Calculus > Limit Definition
The limit is a calculus term meaning the value that a given function will approach as a variable in the function moves towards some number. Its use is extensive in calculus, and has many real world applications. Taking the below function, you would read it as “The limit of a function of x as x approaches y is z.”
Squeeze Theorem and the Limit Definition
A simple illustration of the concept is to take the limit of the function y=x+2 as x approaches 5. In other words, we want to know what value of y the function approaches when x is 5. The variable x will need to approach 5 from both sides, unless otherwise noted (because there are two infinities: negative and positive).

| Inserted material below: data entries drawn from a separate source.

Lemma assign_current_in_switchers v : ∀ dom,
  match assign_current_in v dom with
  | Some dom' => query_one is_switcher dom' = Some v
  | None => query_one is_switcher dom = None
  end.
Proof.
  unfold query_one. induction dom as [|w dom IH]; [reflexivity|].
  cbn [assign_current_in]. pose proof (assign_current_switchers v w) as Hw.
  destruct (assign_current v w) as [w'|].
  - rewrite switchers_cons.
    destruct (omap is_switcher (flatten w')); [discriminate|]. exact Hw.
  - destruct (assign_current_in v dom) as [dom'|]; cbn [option_map];
      rewrite switchers_cons, Hw; exact IH.
Qed.

(** On a composed tree, the activation of one of the three tabs
    rewrites the view and nothing else. *)
Lemma tab_activated_modal_dom md tk enc sent counted cur event :
  names_tab event →
  tab_activated (modal_dom md tk enc sent counted cur) event
  = inr (modal_dom md tk enc sent counted (tab_id (tab event))).
Proof.
  intros (i & Hi & Hid). unfold tab_activated. rewrite Hid.
  change (query_one is_switcher_node (modal_dom md tk enc sent counted cur))
    with (Some (cur, [Static md "markdown-content";
                      TokenAnalysis tk enc "tokens";
                      Static "Metadata" "metadata"])).
  cbv beta iota.
  assert (watch_current [Static md "markdown-content";
                         TokenAnalysis tk enc "tokens";
                         Static "Metadata" "metadata"] (Some i) = ok ()) as Hw.
  { unfold tab_ids in Hi.
    repeat (apply elem_of_cons in Hi as [->|Hi]); [reflexivity..|].
    by apply elem_of_nil in Hi. }
  destruct (bool_decide (Some i = cur)); [reflexivity|]. by rewrite Hw.
Qed.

Step 1:Take three steadily nearing values for x from both sides. For example, if you are asked to take the limit of x=5, you might choose the numbers 4.7, 4.9. 4.99. 5.01, 5.1 and 5.3. Try to choose numbers that are close to x.
Step 2:Solve for x-values. In this example:
When x = 4.7|4.9|4.99| 5 |5.01|5.1|5.3
f(x) = 6.7|6.9|6.99| 7 |7.01|7.1|7.3
Step 3:Note where the value is trending towards. In this example, y is trending towards 7.
This methodology is known as the Squeeze Theorem, or sandwich theorem, which describes the way in which you slowly “squeeze” the value of x towards the intended value. When shown this way, there is an obvious trend towards a value of 7 as x becomes closer to 5 from both directions. Therefore, the limit of the function is 7, which might seem like useless additional work given that simply taking the function at x=5 gives the same value.
A more Advanced Illustration of the Limit Definition
To find a case where a limit can offer a solution where simpler mathematics don’t quite work, take the function (x^2-1)/(x-1). Let’s say we want to find the limit at x=1. If you were to try and make x equal to 1, the function would be undefined due to division by 0. If you repeat the same method followed above, you will get the following results:
When x = 0.7|0.9|0.99| 1 |1.01|1.1|1.3
f(x) = 1.7|1.9|1.990|Undef|2.01|2.1|2.3
The value of f(x) as x approaches 1 becomes closer and closer to 2. This is enough proof for an answer.
Limits Near Infinity
A typical usage of limits is to find a value for numbers that trend towards infinity. For a function of (4x-2)/(x) there would be an undefined value at x = infinity. If you take arbitrarily increasing numbers, you can try to find a pattern to get the limit of the function as follows:
When x = 10000|1000000 |1000000000
f(x) = 3.9998|3.999998|3.999999998
As x approaches infinity, the value of the function steadily moves towards a value of four.
Advanced Techniques in Taking Limits
One of the advanced tricks in finding limits approaching infinity is to discard insignificant figures in the equation. In the equation (4x-2)/(x), we can discard the -2, since infinity outweighs -2 substantially. This leads you to 4x/x, which is 4. While not typically enough proof for a limit, the tip can help you tell if your derived limit is plausible or not.